Benito e Assuntina, marito e moglie, abitavano ‘ncopp’a Draunara. Una casa in mezzo a due o tre catene. Oramai in pensione, lui si godeva l’età che gli concedeva la sorte insieme alla moglie. Maestra elementare, anch’ella in pensione, e lui professore di lettere, avevano trascorso l’ultimo periodo lavorativo a Formia. Con il tempo ridente venivano a Ponza a rinverdire ricordi, a respirare l’aria della fanciullezza.

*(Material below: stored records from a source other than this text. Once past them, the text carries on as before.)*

Lemma close_result s F h : inv s F ->
  match close_at F h with
  | Some F' => exists s', close_node s h = Some s' /\ inv s' F'
  | None => close_node s h = None
  end.
Proof using.
  intros I. unfold close_at, close_node, find_node. destruct (i_nodes s F I) as (NT & RN & Hsn & HN). pose proof (HN h) as HNh.
  rewrite (Tables.lookup_result _ _ _ RN). cbn [mbind option_bind]. destruct (f_open F !! h) as [ws|] eqn:Eh; [|by rewrite HNh; exists s].
  destruct HNh as (n & -> & Hnh & Hcap). rewrite Hnh, Hcap. unfold on_close. pose proof (proj2 (i_open s F I h ws Eh)) as Hok.
  destruct (MapProps.remove_result _ _ h RN) as (t & Et0 & RN'). rewrite Et0. cbn [mbind option_bind]. rewrite text_at. cbn [mbind option_bind node_ref_table fire with_nodes].
  assert (forall NT', MapProps.repr (node_table s) NT' -> MapProps.repr t (delete h NT')) as Ht.
  { intros NT' R'. destruct (MapProps.remove_result _ _ h R') as (t' & Et' & R2). by simplify_eq. }
  destruct (i_refs s F I) as (RT & R & HR & Hk & Hsz). rewrite (refs_at s F ws RT Hok R HR). cbn [mbind option_bind].
  pose proof (times_delete (f_open F) h ws ws Eh) as Et. rewrite decide_True in Et by done. set (M := delete h (f_open F)) in *.
  pose proof (times_le (f_open F) ws) as Hle. pose proof (i_size s F I) as Hs. pose proof (i_next s F I) as Hx.
  pose proof (ref_entry_some F ws _ Et) as Er. rewrite Er. cbn [m_node_path m_ref_count m_delete_this].
  destruct (MapProps.assign_result _ _ (render ws) (fun rc => mkRefCount (m_node_path rc) (u16 (m_ref_count rc - 1)) (m_delete_this rc)) _ R ltac:(rewrite HR by done; exact Er)) as (t1 & -> & R1).
  cbn [mbind option_bind m_node_path m_ref_count m_delete_this] in R1 |- *.
  replace (Z.of_nat (Datatypes.S (times M ws)) - 1) with (Z.of_nat (times M ws)) in * by lia. rewrite (wrap_small 16) in * by (unfold in_width; word_lia).
  assert (forall us, us <> ws -> times M us = times (f_open F) us) as Hother.
  { intros us Hu. rewrite (times_delete (f_open F) h us ws Eh). by rewrite decide_False by congruence. }
  destruct (decide (times M ws = 0%nat)) as [E0|E0]; [rewrite E0; change (Z.of_nat 0 =? 0) with true|rewrite (proj2 (Z.eqb_neq _ _)) by lia]; cbn [node_ref_table with_refs].
  - destruct (MapProps.remove_result _ _ (render ws) R1) as (t2 & -> & R2). cbn [mbind option_bind]. rewrite delete_insert_eq in R2.
    set (F' := mkFiles (f_world F) M (f_marked F ∖ {[ws]}) (f_next F) (f_events F ++ [(NODE_CLOSED, h)])).
    assert (inv (with_refs t2 (fire NODE_CLOSED h (with_nodes t s))) F') as I'.
    { apply (inv_closed s F h ws t _ t2 _ I Eh R2 Ht).
      - apply (refs_delete F); [done|done|by apply ref_entry_none|]. intros us _ Hne. apply ref_entry_same; [by apply Hother|set_solver].
      - intros l rc Hl. apply lookup_delete_Some in Hl as [_ Hl]. by apply (Hk l rc).
      - rewrite map_size_delete. destruct (RT !! render ws); cbn; lia.
      - set_solver. }
    case_bool_decide as Em; [rewrite decide_True by done|rewrite decide_False by done; by eexists].
    pose proof (delete_result _ F' ws I' Hok) as Hd. destruct (delete_at F' ws) as [[st F2]|]; [destruct Hd as (s3 & Hd & I3); exists s3|];
      split_and?; try done; exact (f_equal (fun r => '(_, s) ← r; Some s) Hd).
  - eexists. split; [done|]. apply (inv_closed s F h ws t _ t1 _ I Eh R1 Ht).
    + apply (refs_insert F); [done|done| |].
      * destruct (times M ws) as [|m] eqn:Em; [done|]. exact (ref_entry_some (mkFiles _ M _ _ _) ws m Em).
      * intros us _ Hne. apply ref_entry_same; [by apply Hother|done].
    + intros l rc. destruct (decide (l = render ws)) as [->|Hl]; [by exists ws|]. rewrite lookup_insert_ne by done. apply Hk.
    + erewrite map_size_insert_Some; [done|]. rewrite HR by done. rewrite Er. eauto.
    + intros us Hu. split; [done|]. intros ->. fold M. lia.
Qed.
(** ** Sequences of calls *)
Inductive Op := Create ws (attributes : Z) | Open ws (mode : Node.IOMode) | Close h | Delete ws | IsOpen h.

Inductive Answer := AStatus (st : IOStatus) | AOpen (st : IOStatus) (handle : option Z) | AClosed | AIsOpen (b : bool).

Definition vfs_step s (o : Op) : option (VFSModule * Answer) :=
  match o with
  | Create ws a => '(st, s) ← create s (path_at ws) a; Some (s, AStatus st)
  | Open ws mode => '(st, n, s) ← open s (path_at ws) mode; Some (s, AOpen st (n_handle <$> n))
  | Close h => s ← close_node s h; Some (s, AClosed)
  | Delete ws => '(st, s) ← delete_node s (path_at ws); Some (s, AStatus st)
  | IsOpen h => n ← find_node s h; Some (s, AIsOpen (bool_decide (is_Some n)))
  end.

Definition files_step F (o : Op) : option (Files * Answer) :=
  match o with
  | Create ws a => '(st, F) ← create_at F ws a; Some (F, AStatus st)
  | Open ws mode => '(st, h, F) ← open_at F ws mode; Some (F, AOpen st h)
  | Close h => F ← close_at F h; Some (F, AClosed)
  | Delete ws => '(st, F) ← delete_at F ws; Some (F, AStatus st)
  | IsOpen h => Some (F, AIsOpen (bool_decide (is_Some (f_open F !! h))))
  end.

Fixpoint run {A B : Type} (step : A -> Op -> option (A * B)) (a : A) (os : list Op) : option (A * list B) :=
  match os with [] => Some (a, []) | o :: os => '(a, r) ← step a o; '(a, rs) ← run step a os; Some (a, r :: rs) end.

Definition op_ok (o : Op) : Prop := match o with Create ws _ | Open ws _ | Delete ws => path_ok ws | _ => True end.

Definition opens (os : list Op) : Z := zlen (filter (fun o => match o with Open _ _ => true | _ => false end = true) os).

Lemma opens_cons o os : opens (o :: os) = (match o with Open _ _ => 1 | _ => 0 end) + opens os.
Proof using. unfold opens. rewrite filter_cons. destruct o; cbn [decide]; try (rewrite decide_False by done; lia). rewrite decide_True by done. by rewrite zlen_cons. Qed.

Lemma delete_next F ws st F' : delete_at F ws = Some (st, F') -> f_next F' = f_next F.
Proof using.
  unfold delete_at. destruct (decide _); [by intros [= _ <-]|]. destruct (_ <? _)%nat; [by intros [= _ <-]|]. destruct (inside_open _ _); [by intros [= _ <-]|].
  destruct (d_delete_node _ _ _ _) as [[? ?]|]; [|done]. by intros [= _ <-].
Qed.

Lemma step_next F o F' r : files_step F o = Some (F', r) -> f_next F' <= f_next F + match o with Open _ _ => 1 | _ => 0 end.
Proof using.
  destruct o as [ws a|ws mode|h|ws|h]; cbn [files_step].
  - unfold create_at. destruct (decide _); [intros [= <- _]; lia|]. destruct (d_create _ _ _ _ _) as [[? ?]|]; [|done]. intros [= <- _]. cbn. lia.
  - unfold open_at. destruct (d_open _ _ _ _ _ _) as [[[st [out|]] w]|]; [| |done]; cbn [mbind option_bind]; destruct st; intros [= <- _]; cbn; lia.
  - unfold close_at. destruct (f_open F !! h); [|intros [= <- _]; lia]. destruct (decide _); [|intros [= <- _]; cbn; lia].
    destruct (decide _); [|intros [= <- _]; cbn; lia]. destruct (delete_at _ _) as [[st F2]|] eqn:E; [|done]. apply delete_next in E. intros [= <- _]. rewrite E. cbn. lia.
  - destruct (delete_at F ws) as [[st F2]|] eqn:E; [|done]. apply delete_next in E. intros [= <- _]. lia.
  - intros [= <- _]. lia.
Qed.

Avendo pure io fatto la scelta di percorrere l’ultimo tratto della vita lavorativa in continente e avendo in comune anche l’interesse per la scuola, Benito e Assuntina fungevano per noi, per mia moglie e per me, da modello. Lo incontrai a Sant’Antonio, lui si intratteneva con Giannino, il maestro, e con un tale Morle’, andato in America a cercare fortuna e tornato oramai anziano. Dopo i saluti formali “vieni a trovarmi, un giorno di questi“ – mi disse.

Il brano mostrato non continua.